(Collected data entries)
————————

(** ** C7 *)

(** C7: in either check ([CheckACL] is [check_acl] with [owner_only] false,
    [CheckOwnerAccess] with [owner_only] true), when the [GetUID] query the
    check makes for the sender fails, the check ends with the
    [DBusException] of [GetUID]; it does not return, so access is not
    granted. *)
Theorem failed_lookup_aborts_check
        (d : daemon) (this : DBusCredentials) (sender : string)
        (owner_only allow_root : bool) (classname raw : string) :
  In ("GetConnectionUnixUser", Some (g_variant_new_s sender),
      CallThrew classname raw)
     (calls d (check_acl sender owner_only allow_root this)) ->
  run d (check_acl sender owner_only allow_root this)
  = Some (Thrown (DBusException "DBusConnectionCreds"
                    ("Failed to retrieve UID for bus name '" ++ sender
                     ++ "': " ++ raw)), this) /\
  (forall this', run d (check_acl sender owner_only allow_root this)
                 <> Some (Returned tt, this')).
Proof.
  rewrite calls_check_acl, run_check_acl.
  destruct (acl_public this && negb owner_only); simpl; [tauto |].
  intros [Hcall | []].
  assert (Hd : d "GetConnectionUnixUser" (Some (g_variant_new_s sender))
               = CallThrew classname raw) by congruence.
  rewrite (lookup_uid_threw _ _ _ _ Hd). split; [reflexivity | discriminate].
Qed.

————————

• **Aim of the exercise**
Task for the records above: copy every line in which the word "Some" occurs.

• **Written solution**
  In ("GetConnectionUnixUser", Some (g_variant_new_s sender),
  = Some (Thrown (DBusException "DBusConnectionCreds"
                 <> Some (Returned tt, this')).
  assert (Hd : d "GetConnectionUnixUser" (Some (g_variant_new_s sender))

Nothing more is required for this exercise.